(** C1. Idempotency as the client sees it, from the bytes it sends. After a posted
    request got 202, and after any history of admissions, claims and completions,
    consider a second post under the same key and the same source, with a valid event
    type and a non-null payload that JSONB accepts, during which no round trip fails.
    It writes nothing; if its text denotes the same request (the same event type and
    equal JSON values, however the text orders or repeats object keys) it gets 202
    with the same body and [Idempotency-Replayed: true], and if it denotes another
    request it gets 409, unless SHA-256 collides on the two. *)
Theorem reposted_is_replay r1 r2 key q1 q2 env1 env2 v1 v2 t1 t2 db reply1 db1 ops :
  posts_request r1 key q1 → posts_request r2 key q2 → valid_key key →
  req_source q2 = req_source q1 → valid_label MAX_EVENT_TYPE_CHARS (req_event_type q2) →
  req_payload q2 ≠ VNull → is_ok (jsonb_in (req_payload q2)) = true →
  wf_table db → valid_uuid v1 → valid_uuid v2 → Forall op_ok ops → env_admit env2 = no_faults →
  app_service (pg_store env1) v1 t1 r1 db = (reply1, db1) → rp_status reply1 = 202 →
  let db2 := run_ops ops db1 in
  let '(reply2, db3) := app_service (pg_store env2) v2 t2 r2 db2 in
  db3 = db2 ∧
  (same_request q1 q2 → rp_status reply2 = 202 ∧ rp_body reply2 = rp_body reply1 ∧
    replay_header reply2 = Some (lit "true")) ∧
  (¬ same_request q1 q2 → no_collision q1 q2 → rp_status reply2 = 409).
Proof.
  intros H1 H2 Hk Hsrc Ht2 Hp2 Hj Hwf Hv1 Hv2 Hops He2 Hreply Hst db2.
  destruct (posted_accepted _ _ _ _ _ _ _ _ _ H1 Hk Hreply Hst) as (Hs1 & Ht1 & Hp1).
  assert (valid_label MAX_SOURCE_CHARS (req_source q2)) as Hs2 by by rewrite Hsrc.
  rewrite (posted_admission env1 v1 t1 r1 key q1) in Hreply by done.
  rewrite (posted_admission env2 v2 t2 r2 key q2) by done. rewrite He2.
  destruct (request_fp_same r1 r2 key q1 q2) as [Hsame Hdiff]; [done..|].
  assert (∀ v q, valid_uuid v → valid_label MAX_SOURCE_CHARS (req_source q) →
    valid_label MAX_EVENT_TYPE_CHARS (req_event_type q) → req_payload q ≠ VNull → ∀ t,
    admissible (request_event v t q) (mkIdempotencyKey key) (request_fp q)) as Hadm.
  { intros v q Hv Hs Ht Hp t. split; [done|done|done|apply sha256_length]. }
  destruct (store_admit (env_admit env1) _ _ _ _ db) as [admitted1 db1'] eqn:E1.
  injection Hreply as <- <-. apply admission_answer_accepted in Hst as [id Hid].
  pose proof (admit_again (env_admit env1) (env_now env1) (request_event v1 t1 q1)
    (mkIdempotencyKey key) (request_fp q1) db id db1' ops no_faults (env_now env2)
    (request_event v2 t2 q2) (request_fp q2)) as Hagain. cbv zeta in Hagain.
  specialize (Hagain Hwf ltac:(by apply Hadm) ltac:(by apply Hadm) Hops).
  rewrite E1 in Hagain.
  specialize (Hagain ltac:(destruct Hid as [-> | ->]; auto) ltac:(simpl; by rewrite Hsrc)).
  fold db2 in Hagain. destruct (store_admit no_faults _ _ _ _ db2) as [admitted2 db3].
  destruct Hagain as [-> Hres]. split; [done|].
  destruct admitted2 as [outcome|e]; [|destruct Hres as [?|Hnok]; [done|simpl in Hnok; congruence]].
  subst outcome. split.
  - intros Hs. rewrite decide_True by by apply Hsame. simpl. split; [done|]. split.
    + by destruct Hid as [-> | ->].
    + unfold replay_header. simpl. by rewrite hm_get_insert.
  - intros Hns Hnc. by rewrite decide_False by by apply Hdiff.
Qed.
End end_to_end.
(* ===== verification/Runtime.v ===== *)
(** * The worker runtime (pulsestream-worker, runtime.rs and processor.rs)

    [run] is an asynchronous loop that shares the process with the tasks it
    spawns. Its state is the program counter of the loop, the [JoinSet], the map
    of running tasks and the counters; its steps are the stretches between two
    awaits, and a task has two: the end of [EventProcessor::process] and the end
    of [Store::complete]. [rt_step] executes one step. What the environment
    decides is part of the step: which branch of a select fires, which task ends
    and how, the database clock, and failures. *)

From S2P Require Import Prelude Text Json Crates Event Idempotency Config Schema Store.

(** ** processor.rs *)

Record ProcessError := mkProcessError { process_error : str }.

Definition ProcessError_to_string (e : ProcessError) : str := process_error e.

(** [EventProcessor]: what [process] may return for an event ([None] is a panic). *)
Class EventProcessor `{SerdeJson} := {
  process : Event → option (result ProcessError unit) → Prop
}.

Definition AcknowledgeProcessor_process `{SerdeJson} (_event : Event) : result ProcessError unit :=
  Ok tt.

#[global] Instance AcknowledgeProcessor `{SerdeJson} : EventProcessor := {|
  process event outcome := outcome = Some (AcknowledgeProcessor_process event)
|}.

(** ** Data *)

Record RunReport := mkRunReport {
  rep_processed : Z;
  rep_failed : Z;
  rep_lost_claims : Z;
  rep_timed_out : bool;
  rep_abandoned : Z
}.

Record Counters := mkCounters { c_processed : Z; c_failed : Z; c_lost_claims : Z }.

Definition Counters_default : Counters := mkCounters 0 0 0.

(** [AtomicU64::fetch_add(1, _)]. *)
Definition fetch_add (c : Z) : Z := (c + 1) mod 2 ^ 64.

Definition count_processed (c : Counters) : Counters :=
  mkCounters (fetch_add (c_processed c)) (c_failed c) (c_lost_claims c).
Definition count_failed (c : Counters) : Counters :=
  mkCounters (c_processed c) (fetch_add (c_failed c)) (c_lost_claims c).
Definition count_lost (c : Counters) : Counters :=
  mkCounters (c_processed c) (c_failed c) (fetch_add (c_lost_claims c)).

(** A task id of tokio. *)
Abbreviation TaskId := Z (only parsing).

(** Where the body of a spawned [process_claim] is, or how it ended. *)
Inductive Phase := T_processing | T_completing | T_finished | T_panicked.

#[global] Instance Phase_eq_dec : EqDecision Phase.
Proof. solve_decision. Defined.

Record Task `{SerdeJson} := mkTask {
  task_id : TaskId;
  task_claim : ClaimedEvent;
  task_phase : Phase
}.
Arguments mkTask {_} _ _ _.

(** The program counter of [run]: reaping finished tasks, claiming, selecting,
    draining, aborting what is left, done; or the panic of [concurrency -
    tasks.len()] on underflow. *)
Inductive Pc :=
| L_reap
| L_claim
| L_select
| L_drain
| L_abort (abandoned : Z)
| L_done (report : RunReport)
| L_underflow.

Record Runtime `{SerdeJson} := mkRuntime {
  rt_pc : Pc;
  rt_tasks : list Task;
  rt_running : gmap TaskId EventId;
  rt_counters : Counters;
  rt_available : bool
}.
Arguments mkRuntime {_} _ _ _ _ _.

Section runtime.
Context `{SJ : SerdeJson, PG : !Postgres}.
Implicit Types (db : Table) (rt : Runtime) (t : Task).

Definition with_pc (pc : Pc) rt : Runtime :=
  mkRuntime pc (rt_tasks rt) (rt_running rt) (rt_counters rt) (rt_available rt).
Definition with_counters (c : Counters) rt : Runtime :=
  mkRuntime (rt_pc rt) (rt_tasks rt) (rt_running rt) c (rt_available rt).
Definition with_tasks (ts : list Task) rt : Runtime :=
  mkRuntime (rt_pc rt) ts (rt_running rt) (rt_counters rt) (rt_available rt).
Definition with_phase (p : Phase) t : Task := mkTask (task_id t) (task_claim t) p.

Definition tasks_len rt : Z := Z.of_nat (length (rt_tasks rt)).

(** The event of a task. *)
Definition task_event t : EventId := event_id (claim_event (task_claim t)).

(** ** record_join *)

(** What joining a task returns: its id, and whether it panicked. *)
Record JoinResult := mkJoinResult { join_id : TaskId; join_panic : bool }.

Definition record_join (r : JoinResult) (running : gmap TaskId EventId) (c : Counters)
    : gmap TaskId EventId * Counters :=
  if join_panic r then (delete (join_id r) running, count_failed c)
  else (delete (join_id r) running, c).

Definition join_result t : option JoinResult :=
  match task_phase t with
  | T_finished => Some (mkJoinResult (task_id t) false)
  | T_panicked => Some (mkJoinResult (task_id t) true)
  | _ => None
  end.

(** Joining the [i]th task of the set: it leaves the set and is recorded. *)
Definition join_task (i : nat) rt : option Runtime :=
  t ← rt_tasks rt !! i;
  r ← join_result t;
  let '(running, c) := record_join r (rt_running rt) (rt_counters rt) in
  Some (mkRuntime (rt_pc rt) (delete i (rt_tasks rt)) running c (rt_available rt)).

(** ** process_claim *)

(** The first stretch: [process] returned, failed or panicked. *)
Definition processed_phase (outcome : option (result ProcessError unit)) (c : Counters)
    : Phase * Counters :=
  match outcome with
  | None => (T_panicked, c)
  | Some (Err _) => (T_finished, count_failed c)
  | Some (Ok _) => (T_completing, c)
  end.

(** The second stretch: the answer of [complete]. *)
Definition completed_counters (res : result StoreError bool) (c : Counters) : Counters :=
  match res with
  | Ok true => count_processed c
  | Ok false => count_lost c
  | Err _ => count_failed c
  end.

(** The whole body, for a task that is not interrupted. *)
Definition process_claim (owner : WorkerId) (outcome : option (result ProcessError unit))
    (fault : option CommitFault) (now : Z) (claim : ClaimedEvent) db (c : Counters)
    : Phase * Counters * Table :=
  match outcome with
  | None => (T_panicked, c, db)
  | Some (Err _) => (T_finished, count_failed c, db)
  | Some (Ok _) =>
      let '(res, db') := complete fault now (event_id (claim_event claim)) owner db in
      (T_finished, completed_counters res c, db')
  end.

(** ** run *)

(** [tasks.spawn] for each claim, and its entry in [running]. *)
Fixpoint spawn (ids : list TaskId) (claims : list ClaimedEvent) rt : Runtime :=
  match ids, claims with
  | id :: ids, claim :: claims =>
      spawn ids claims
        (mkRuntime (rt_pc rt) (rt_tasks rt ++ [mkTask id claim T_processing])
          (<[id := event_id (claim_event claim)]> (rt_running rt)) (rt_counters rt)
          (rt_available rt))
  | _, _ => rt
  end.

Definition report_of (c : Counters) (timed_out : bool) (abandoned : Z) : RunReport :=
  mkRunReport (c_processed c) (c_failed c) (c_lost_claims c) timed_out abandoned.

(** The steps of the loop and of the tasks. *)
Inductive Action :=
| A_reap (i : nat)
| A_reaped
| A_claim (fault : option CommitFault) (now : Z) (locked : gset Uuid) (ids : list TaskId)
| A_shutdown
| A_join (i : nat)
| A_sleep
| A_drain (i : nat)
| A_drained
| A_timeout
| A_abort (i : nat) (applied : option Z)
| A_stopped
| A_process (i : nat) (outcome : option (result ProcessError unit))
| A_complete (i : nat) (fault : option CommitFault) (now : Z).

(** The claiming part of an iteration. *)
Definition claim_step (config : WorkerRuntimeConfig) (owner : WorkerId) (fault : option CommitFault)
    (now : Z) (locked : gset Uuid) (ids : list TaskId) db rt : option (Table * Runtime) :=
  if concurrency config <? tasks_len rt then Some (db, with_pc L_underflow rt)
  else
    let free := concurrency config - tasks_len rt in
    if 0 <? free then
      let '(res, db') := claim fault now locked owner free (lease config) db in
      match res with
      | Ok claims =>
          if bool_decide (length ids = length claims) then
            let rt' := spawn ids claims rt in
            Some (db', mkRuntime L_select (rt_tasks rt') (rt_running rt') (rt_counters rt') true)
          else None
      | Err _ =>
          Some (db', mkRuntime L_select (rt_tasks rt) (rt_running rt) (rt_counters rt) false)
      end
    else Some (db, with_pc L_select rt).

(** The two stretches of a task; a task only moves while the process runs. *)
Definition task_step (owner : WorkerId) (a : Action) db rt : option (Table * Runtime) :=
  match a with
  | A_process i outcome =>
      t ← rt_tasks rt !! i;
      if bool_decide (task_phase t = T_processing) then
        let '(p, c) := processed_phase outcome (rt_counters rt) in
        Some (db, with_counters c (with_tasks (<[i := with_phase p t]> (rt_tasks rt)) rt))
      else None
  | A_complete i fault now =>
      t ← rt_tasks rt !! i;
      if bool_decide (task_phase t = T_completing) then
        let '(res, db') := complete fault now (task_event t) owner db in
        Some (db', with_counters (completed_counters res (rt_counters rt))
          (with_tasks (<[i := with_phase T_finished t]> (rt_tasks rt)) rt))
      else None
  | _ => None
  end.

(** One step of the process. Aborting a task that is completing may leave its
    statement applied or not ([applied]). *)
Definition rt_step (config : WorkerRuntimeConfig) (owner : WorkerId) (a : Action) db rt
    : option (Table * Runtime) :=
  match a, rt_pc rt with
  | A_reap i, L_reap => rt' ← join_task i rt; Some (db, rt')
  | A_reaped, L_reap => Some (db, with_pc L_claim rt)
  | A_claim fault now locked ids, L_claim => claim_step config owner fault now locked ids db rt
  | A_shutdown, L_select => Some (db, with_pc L_drain rt)
  | A_join i, L_select => rt' ← join_task i rt; Some (db, with_pc L_reap rt')
  | A_sleep, L_select =>
      if tasks_len rt <? concurrency config then Some (db, with_pc L_reap rt) else None
  | A_drain i, L_drain => rt' ← join_task i rt; Some (db, rt')
  | A_drained, L_drain =>
      if is_empty (rt_tasks rt)
      then Some (db, with_pc (L_done (report_of (rt_counters rt) false 0)) rt) else None
  | A_timeout, L_drain => Some (db, with_pc (L_abort (tasks_len rt)) rt)
  | A_abort i applied, L_abort _ =>
      t ← rt_tasks rt !! i;
      let db' :=
        match task_phase t, applied with
        | T_completing, Some now => (complete None now (task_event t) owner db).2
        | _, _ => db
        end in
      Some (db', with_tasks (delete i (rt_tasks rt)) rt)
  | A_stopped, L_abort abandoned =>
      if is_empty (rt_tasks rt)
      then Some (db, with_pc (L_done (report_of (rt_counters rt) true abandoned)) rt) else None
  | A_process _ _, (L_done _ | L_underflow) => None
  | A_complete _ _ _, (L_done _ | L_underflow) => None
  | (A_process _ _ | A_complete _ _ _), _ => task_step owner a db rt
  | _, _ => None
  end.

(** The state in which the loop starts; [run] asserts that the concurrency is positive. *)
Definition rt_init (config : WorkerRuntimeConfig) : option Runtime :=
  if 0 <? concurrency config then Some (mkRuntime L_reap [] ∅ Counters_default true) else None.
End runtime.
(* ===== verification/Main.v ===== *)
(** * The two processes (main.rs of pulsestream-api and pulsestream-worker)

    Start-up and shutdown of each process: the externally visible effects in
    order, and the exit code. What the environment decides (the driver's
    verdict on the URL, migrations, binding, serving, the worker's report) is an
    argument. *)

From S2P Require Import Prelude Text Json Crates Reference Event Idempotency Net Config Schema Store.
From S2P Require Import Fixtures Runtime Process.

Inductive ExitCode := SUCCESS | FAILURE | PANIC.

#[global] Instance ExitCode_eq_dec : EqDecision ExitCode.
Proof. solve_decision. Defined.

(** [E_telemetry] carries the error the logging set-up reports. *)
Inductive Effect :=
| E_telemetry (reported : option str)
| E_connect_lazy (options : PoolOptions)
| E_migrate
| E_bind (addr : SocketAddr)
| E_serve
| E_run (owner : WorkerId) (config : WorkerRuntimeConfig)
| E_close.

#[global] Instance PoolOptions_eq_dec : EqDecision PoolOptions.
Proof. solve_decision. Defined.
#[global] Instance Effect_eq_dec : EqDecision Effect.
Proof. solve_decision. Defined.

(** Opening the store and applying migrations, as both processes do it: the
    effects, and whether the process goes on. *)
Definition open_store (driver_accepts : str → bool) (migrate_ok : bool) (database : DatabaseConfig)
    (service : ServiceName) : list Effect * bool :=
  match connect_lazy driver_accepts database (ServiceName_as_str service) with
  | Err _ => ([], false)
  | Ok options =>
      if migrate_on_start database then
        match migrate migrate_ok with
        | Err _ => ([E_connect_lazy options; E_migrate], false)
        | Ok _ => ([E_connect_lazy options; E_migrate], true)
        end
      else ([E_connect_lazy options], true)
  end.

(** [main] of pulsestream-api. *)
Definition api_main `{EnvFilterCrate} (env : environment) (terminal : bool)
    (driver_accepts : str → bool) (migrate_ok bind_ok served_ok : bool) : list Effect * ExitCode :=
  let started := E_telemetry (telemetry_init env terminal).2 in
  match ApiConfig_from_env env with
  | Err _ => ([started], FAILURE)
  | Ok config =>
      let '(opened, go) := open_store driver_accepts migrate_ok (api_database config) Api in
      if go then
        if bind_ok then
          (started :: opened ++ [E_bind (bind config); E_serve; E_close],
           if served_ok then SUCCESS else FAILURE)
        else (started :: opened ++ [E_bind (bind config)], FAILURE)
      else (started :: opened, FAILURE)
  end.

(** [main] of pulsestream-worker; [report] is what [runtime::run] returns, unless
    it panics on its assertion. *)
Definition worker_main `{SerdeJson} `{EnvFilterCrate} (env : environment) (terminal : bool)
    (driver_accepts : str → bool) (migrate_ok : bool) (v4 : Uuid) (report : RunReport)
    : list Effect * ExitCode :=
  let started := E_telemetry (worker_telemetry_init env terminal).2 in
  match WorkerConfig_from_env env with
  | Err _ => ([started], FAILURE)
  | Ok config =>
      let owner := WorkerId_new v4 in
      let '(opened, go) := open_store driver_accepts migrate_ok (worker_database config) Worker in
      if go then
        match rt_init (worker_runtime config) with
        | None => (started :: opened ++ [E_run owner (worker_runtime config)], PANIC)
        | Some _ =>
            (started :: opened ++ [E_run owner (worker_runtime config); E_close],
             if rep_timed_out report then FAILURE else SUCCESS)
        end
      else (started :: opened, FAILURE)
  end.

(** ** Facts *)

Lemma open_store_go driver migrate_ok database service opened go :
  open_store driver migrate_ok database service = (opened, go) →
  (go = true ↔ driver (DatabaseUrl_expose (url database)) = true ∧
    (migrate_on_start database = true → migrate_ok = true)) ∧
  (E_migrate ∈ opened ↔ migrate_on_start database = true ∧
    driver (DatabaseUrl_expose (url database)) = true) ∧
  (∀ o c, E_run o c ∉ opened) ∧ (∀ addr, E_bind addr ∉ opened) ∧ (E_close ∉ opened) ∧
  (E_serve ∉ opened) ∧ (∀ e, E_telemetry e ∉ opened) ∧
  (∀ options, E_connect_lazy options ∈ opened → pool_max_connections options = max_connections database).
Proof.
  unfold open_store, connect_lazy, migrate.
  destruct (driver _), (migrate_on_start database), migrate_ok; simpl; intros [= <- <-];
    rewrite ?elem_of_cons, ?elem_of_nil; set_solver.
Qed.

Lemma worker_runtime_starts `{SerdeJson} lookup c :
  WorkerRuntimeConfig_from_lookup lookup = Ok c → is_Some (rt_init c).
Proof.
  intros [Hc _]%WorkerRuntimeConfig_from_lookup_wf. unfold rt_init.
  rewrite (proj2 (Z.ltb_lt 0 (concurrency c))) by lia. by eexists.
Qed.

(** The first effect is the logging set-up, which does not count among the others. *)
Lemma elem_of_started (e : Effect) (reported : option str) (l : list Effect) :
  (∀ r, e ≠ E_telemetry r) → e ∈ E_telemetry reported :: l ↔ e ∈ l.
Proof. intros He. rewrite elem_of_cons. naive_solver. Qed.

Ltac effects_simpl :=
  rewrite ?elem_of_started by discriminate;
  rewrite ?elem_of_app, ?elem_of_cons, ?elem_of_nil.

(** C32. The API process exits with success exactly when its configuration parses,
    the driver accepts the URL, migrations (if enabled) succeed, the address binds
    and serving ends without error. Logging is set up before anything else. It binds
    only after the store was opened and migrated, it binds the configured address,
    and it closes the pool exactly when it has served. *)
Theorem api_main_spec `{EnvFilterCrate} env terminal driver migrate_ok bind_ok served_ok :
  let '(effects, code) := api_main env terminal driver migrate_ok bind_ok served_ok in
  (code = SUCCESS ↔
    ∃ config, ApiConfig_from_env env = Ok config ∧
      driver (DatabaseUrl_expose (url (api_database config))) = true ∧
      (migrate_on_start (api_database config) = true → migrate_ok = true) ∧
      bind_ok = true ∧ served_ok = true) ∧
  (∀ addr, E_bind addr ∈ effects →
    ∃ config, ApiConfig_from_env env = Ok config ∧ addr = bind config ∧
      (migrate_on_start (api_database config) = true → E_migrate ∈ effects ∧ migrate_ok = true)) ∧
  (E_close ∈ effects ↔ E_serve ∈ effects) ∧ code ≠ PANIC ∧
  head effects = Some (E_telemetry (telemetry_init env terminal).2).
Proof.
  unfold api_main. destruct (ApiConfig_from_env env) as [config|e]; [|set_solver].
  destruct (open_store _ _ _ _) as [opened go] eqn:E.
  destruct (open_store_go _ _ _ _ _ _ E) as (Hgo & Hm & _ & Hb & Hc & Hs & _).
  destruct go.
  - destruct (proj1 Hgo eq_refl) as [Hd Hmg]. destruct bind_ok.
    + split; [|split; [|split; [effects_simpl; intuition congruence|by destruct served_ok]]].
      * split; [destruct served_ok; [|done]; intros _; by exists config|].
        by intros (c & _ & _ & _ & _ & ->).
      * intros addr Hin. exists config. split_and!; [done|set_solver|]. intros Hmig.
        split; [|by apply Hmg]. effects_simpl. left. by apply Hm.
    + split; [|split; [|split; [effects_simpl; intuition congruence|done]]].
      * split; [done|]. by intros (c & _ & _ & _ & ? & _).
      * intros addr Hin. exists config. split_and!; [done|set_solver|]. intros Hmig.
        split; [|by apply Hmg]. effects_simpl. left. by apply Hm.
  - split; [|split; [|split; [effects_simpl; intuition congruence|done]]].
    + split; [done|]. intros (c & [= <-] & Hd & Hmg & _). discriminate (proj2 Hgo (conj Hd Hmg)).
    + intros addr Hin. rewrite elem_of_started in Hin by discriminate. by destruct (Hb addr).
Qed.

(** C31. The worker process never panics on its concurrency assertion: whenever it
    starts claiming, its configuration parsed, its concurrency is between 1 and
    64 and its lease is between a second and an hour.
    It exits with success exactly when start-up succeeded and the drain ended in
    time, and it closes the pool exactly when the runtime has run. *)
Theorem worker_main_spec `{SerdeJson} `{EnvFilterCrate} env terminal driver migrate_ok v4 report :
  let '(effects, code) := worker_main env terminal driver migrate_ok v4 report in
  code ≠ PANIC ∧
  (code = SUCCESS ↔ (∃ c, E_run (mkWorkerId v4) c ∈ effects) ∧ rep_timed_out report = false) ∧
  (∀ o c, E_run o c ∈ effects →
    o = mkWorkerId v4 ∧ 1 ≤ concurrency c ≤ 64 ∧
    from_millis 1000 ≤ lease c ≤ from_millis 3600000 ∧
    ∃ config, WorkerConfig_from_env env = Ok config ∧ c = worker_runtime config ∧
      (migrate_on_start (worker_database config) = true → E_migrate ∈ effects ∧ migrate_ok = true)) ∧
  (E_close ∈ effects ↔ ∃ o c, E_run o c ∈ effects).
Proof.
  unfold worker_main. destruct (WorkerConfig_from_env env) as [config|e] eqn:Hcfg; [|set_solver].
  destruct (open_store _ _ _ _) as [opened go] eqn:E.
  destruct (open_store_go _ _ _ _ _ _ E) as (Hgo & Hm & Hr & _ & Hc & _ & _).
  destruct go.
  2: { split; [done|]. split; [split; [done|]|split]; setoid_rewrite elem_of_started; try discriminate.
       - intros [[c Hin] _]. by destruct (Hr (mkWorkerId v4) c).
       - intros o c Hin. by destruct (Hr o c).
       - naive_solver. }
  destruct (proj1 Hgo eq_refl) as [Hd Hmg].
  assert (WorkerRuntimeConfig_from_lookup (λ key, ok (env key)) = Ok (worker_runtime config)) as Hrt.
  { unfold WorkerConfig_from_env, WorkerConfig_from_lookup in Hcfg. by bind_inv. }
  destruct (worker_runtime_starts _ _ Hrt) as [rt ->].
  apply WorkerRuntimeConfig_from_lookup_wf in Hrt as (Hcc & _ & Hl & _).
  split; [by destruct (rep_timed_out report)|]. split; [|split].
  - destruct (rep_timed_out report); [naive_solver|]. split; [|done]. intros _. split; [|done].
    exists (worker_runtime config). set_solver.
  - intros o c Hin. assert (o = mkWorkerId v4 ∧ c = worker_runtime config) as [-> ->] by set_solver.
    split_and!; [done|lia..|]. exists config. split_and!; [done|done|]. intros Hmig.
    split; [|by apply Hmg]. effects_simpl. left. by apply Hm.
  - split; [|intros _; set_solver]. intros _. exists (mkWorkerId v4), (worker_runtime config). set_solver.
Qed.
(** A search that succeeds within a prefix does not see the rest. *)
Lemma find_str_app p x y z i :
  find_str p (x ++ y) = Some i → (i + length p ≤ length x)%nat → find_str p (x ++ z) = Some i.
Proof.
  revert i. induction x as [|c x IH]; intros i Hf Hl.
  - destruct p; simpl in Hl; [|lia]. assert (i = 0%nat) as -> by lia. by destruct z.
  - simpl in Hf. simpl (find_str p ((c :: x) ++ z)).
    change (c :: x ++ y) with ((c :: x) ++ y) in Hf. change (c :: x ++ z) with ((c :: x) ++ z).
    rewrite starts_with_app in Hf |- * by lia.
    destruct (starts_with p (c :: x)); [done|].
    destruct (find_str p (x ++ y)) as [j|] eqn:E; simplify_eq/=. rewrite (IH j) by (done || lia). done.
Qed.

Lemma find_char_Some c s i :
  find_char c s = Some i ↔
  ∃ a b, s = a ++ c :: b ∧ length a = i ∧ Forall (λ d, d ≠ c) a.
Proof.
  revert i. induction s as [|d s IH]; intros i; simpl.
  { split; [done|]. intros ([] & b & ? & _); done. }
  destruct (Z.eqb_spec d c) as [->|Hne].
  - split.
    + intros [= <-]. by exists [], s.
    + intros ([|e a] & b & E & <- & Ha); [done|]. simplify_eq/=.
      apply Forall_cons in Ha as [? _]. done.
  - split.
    + destruct (find_char c s) as [j|] eqn:E; simpl; [|done]. intros [= <-].
      destruct (proj1 (IH j) eq_refl) as (a & b & -> & <- & Ha).
      exists (d :: a), b. by repeat constructor.
    + intros ([|e a] & b & E & <- & Ha); simplify_eq/=. apply Forall_cons in Ha as [_ Ha].
      by rewrite (proj2 (IH (length a))) by eauto.
Qed.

+ + + +

Pull each line containing the word "Hops" out of the data above.

_Result_
  intros H1 H2 Hk Hsrc Ht2 Hp2 Hj Hwf Hv1 Hv2 Hops He2 Hreply Hst db2.
  specialize (Hagain Hwf ltac:(by apply Hadm) ltac:(by apply Hadm) Hops).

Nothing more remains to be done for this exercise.